Mortgage insurance, also known as PMI, is an integral part of your home buying plan. You will have to pay for it if you’re applying for an FHA mortgage or making a down payment of less than 20% on a conventional loan plan.
Conventional loans are not insured. That is why even the best mortgage lenders Dallas will ask you to pay for PMI or any other suitable private insurance, in case you don’t want to put at least 20% down on your plan.
Because many buyers find it hard to meet the traditional target of a 20% down payment, mortgage insurance will allow them to make payments in smaller installments. The goal of PMI is to protect the lender in case the buyer defaults on their loan.
What is PMI?
Simply put, a PMI is a type of insurance that a buyer might be required to buy when they apply for a conventional loan plan. When you make a down payment of less than 20% of the total property value, the LTV ratio is greater than 80%. The higher LTV ratio indicates the higher risk profile of the mortgage for the lender.
While the policy protects the lender’s investment, you can also benefit from it in several ways. For example, you can borrow money even if you’re not able to make a 20% downpayment in the beginning. This paves the way for many potential investors and homebuyers who don’t have ample savings to meet the minimum down payment requirements.
But obviously, you have to keep monthly payments in mind. You have to pay your PMI until your lender no longer considers you high-risk.

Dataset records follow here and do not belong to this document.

Lemma parsed_line_end p m fuel : pipe_ok p ->
  (forall k, parsed (Nat.min (S fuel) k) (parsepipe buf (parseline buf fuel) k) pipe_follow (pr_pipe p) (den_pipe p)) ->
  parsed (S fuel) (parseline buf (S fuel)) line_follow (pr_line (LEnd p m)) (den_line (LEnd p m)).
Proof.
  intros Hok IH s post E Hp Hf. cbn [parseline]. simpl in E. rewrite <- app_assoc in E.
  rewrite <- bind_assoc_wp. wp_call (wp_job p m (S fuel) (parseline buf fuel) s post Hok IH E (starts_line _ Hp)); [lia|]. intros c s1 [E1 Ec].
  wp_call (wp_peek _ s1 post); [done|by apply ends_exec_clean, follow_pipe, follow_exec|]. intros b s' [-> ->].
  replace (match head post with Some _ => _ | None => _ end) with false; [by apply wp_ret|].
  unfold starts, line_follow in Hp. destruct (head post); [|done]. by apply list_elem_of_singleton in Hp as ->.
Qed.

Lemma parsed_line_seq p m l fuel : pipe_ok p -> line_ok l ->
  (forall k, parsed (Nat.min (S fuel) k) (parsepipe buf (parseline buf fuel) k) pipe_follow (pr_pipe p) (den_pipe p)) ->
  parsed fuel (parseline buf fuel) line_follow (pr_line l) (den_line l) ->
  parsed (S fuel) (parseline buf (S fuel)) line_follow (pr_line (LSeq p m l)) (den_line (LSeq p m l)).
Proof.
  intros Hok Hl IH IHl s post E Hp Hf. cbn [parseline].
  simpl in E. rewrite <- !app_assoc in E. simpl in E.
  rewrite <- bind_assoc_wp. wp_call (wp_job p m (S fuel) (parseline buf fuel) s (SEMI :: SP :: pr_line l ++ post) Hok IH E (starts_semi _)); [lia|].
  intros c s1 [E1 Ec].
  assert (Hlen : (length (drop s1 buf) <= length (drop s buf))%nat) by (rewrite E, E1, !length_app; lia).
  wp_call (wp_peek _ s1); [exact E1|by intros x [= <-]|]. intros b s' [-> ->]. simpl.
  wp_call (wp_opchar SEMI s1); [by mem|exact E1|by apply clean_line, follow_pipe, follow_exec|]. intros t s2 [_ E2].
  wp_call (IHl s2 post); [done|done| |].
  { rewrite E2. rewrite E1 in Hlen. simpl in Hlen. lia. }
  intros r s3 [E3 Er]. apply wp_ret. split; [done|]. simpl. by rewrite Ec, Er.
Qed.

Lemma parsed_syntax :
  (forall l, line_ok l -> forall fuel, parsed fuel (parseline buf fuel) line_follow (pr_line l) (den_line l)) /\
  (forall p, pipe_ok p -> forall fuel k,
    parsed (Nat.min (S fuel) k) (parsepipe buf (parseline buf fuel) k) pipe_follow (pr_pipe p) (den_pipe p)) /\
  (forall e, exe_ok e -> forall fuel,
    parsed (S fuel) (parseexec buf (parseline buf fuel)) ends_exec (pr_exe e) (den_exe e)).
Proof.
  apply syntax_ind.
  - intros p IH n Hok [|fuel]; [intros ? ? ? ?; lia|]. apply parsed_line_end; auto.
  - intros p IH n l IHl [Hp Hl] [|fuel]; [intros ? ? ? ?; lia|]. apply parsed_line_seq; auto.
  - intros e IH Hok fuel k. by apply parsed_pipe_one, IH.
  - intros e IH p IHp [He Hp] fuel k. apply parsed_pipe_more; auto.
  - intros l IH rs [Hl Hrs] fuel. apply parsed_exe; [done|]. intros l' rs' [= <- <-]. by apply IH.
  - intros rs args Hok fuel. by apply parsed_exe.
Qed.
End round.

(** ** The round trip *)


(** [( a < x ; b & ) > y | c]. *)
Definition sample : line :=
  LEnd (PMore (XBlock (LSeq (POne (XSimple [] [([97], [(LT, [120])])])) 0 (LEnd (POne (XSimple [] [([98], [])])) 1)) [(GT, [121])])
    (POne (XSimple [] [([99], [])]))) 0.

End ShRound.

The PMI cost can range anywhere between 0.25% and 2%. But the actual payment depends on the type of mortgage and the size of the down payment. The more high-risk profile you have, the more you’ll have to pay.
Types of PMI
As mentioned above, the goal of PMI is to protect the lender and not you. The failure to repay your monthly mortgage payments may affect your credit score and may result in foreclosures in extreme cases.
Not all home loans are created alike. That is why a mortgage loan works differently depending on the type of loan you have selected for yourself.
Here are some of the most common types of mortgage insurances your lender might offer you as options.
BPMI stands for borrower-paid mortgage insurance. It is the most common type of PMI that requires borrowers to pay an additional monthly fee that they have to pay with their loan payment.
You’ll have to pay BPMI until you hold at least 22% equity in your home. Your lender will cancel any further payments as long as you’re regular in making your mortgage payments.
You can also request your lender to cancel BPMI when you have 20% equity in your home. The lender’s decision will depend on your satisfactory repayment history.
The next on our list is MIP, also known as Federal Home Loan Mortgage Protection (MIP).
This type of mortgage insurance is only used with certain types of home loans – loans that are guaranteed by the FHA.
PMI through any type of FHA loans or FHA mortgages is called MIP. This type of mortgage insurance requires at least a 10% down payment and cannot be canceled without home refinancing.
Besides that, MIP also requires an upfront payment/monthly payments.
SPMI stands for single-premium mortgage insurance. As its name hints, this mortgage insurance type requires you to pay your payments upfront in a lump sum.
You can either pay the entire amount at the time of closing or get it financed into the mortgage.
One of the obvious benefits of SPMI is you don’t have to pay a lot of additional amounts with your monthly mortgage payments. Also, you don’t have to think about refinancing to get rid of your PMI.
The only downside is you won’t be able to get back the single premium in case you plan to refinance or sell your house.
LPMI is another mortgage insurance type in which your lender is actually the one responsible for making the insurance premium.
Don’t get confused. You will pay money over the life of your loan but in the form of a raised interest rate.
Because the insurance is built into the loan, you can’t cancel it at any point like BPMI.
Can You Avoid Mortgage Insurance?
You can search for first-time homebuyers programs online that come with low down payments. These programs land with reduced or no mortgage insurance requirements. However, they are offered by just a few states.
But if you’re opting for a conventional loan, you’ll have to put at least 20% as a down payment to avoid mortgage insurance.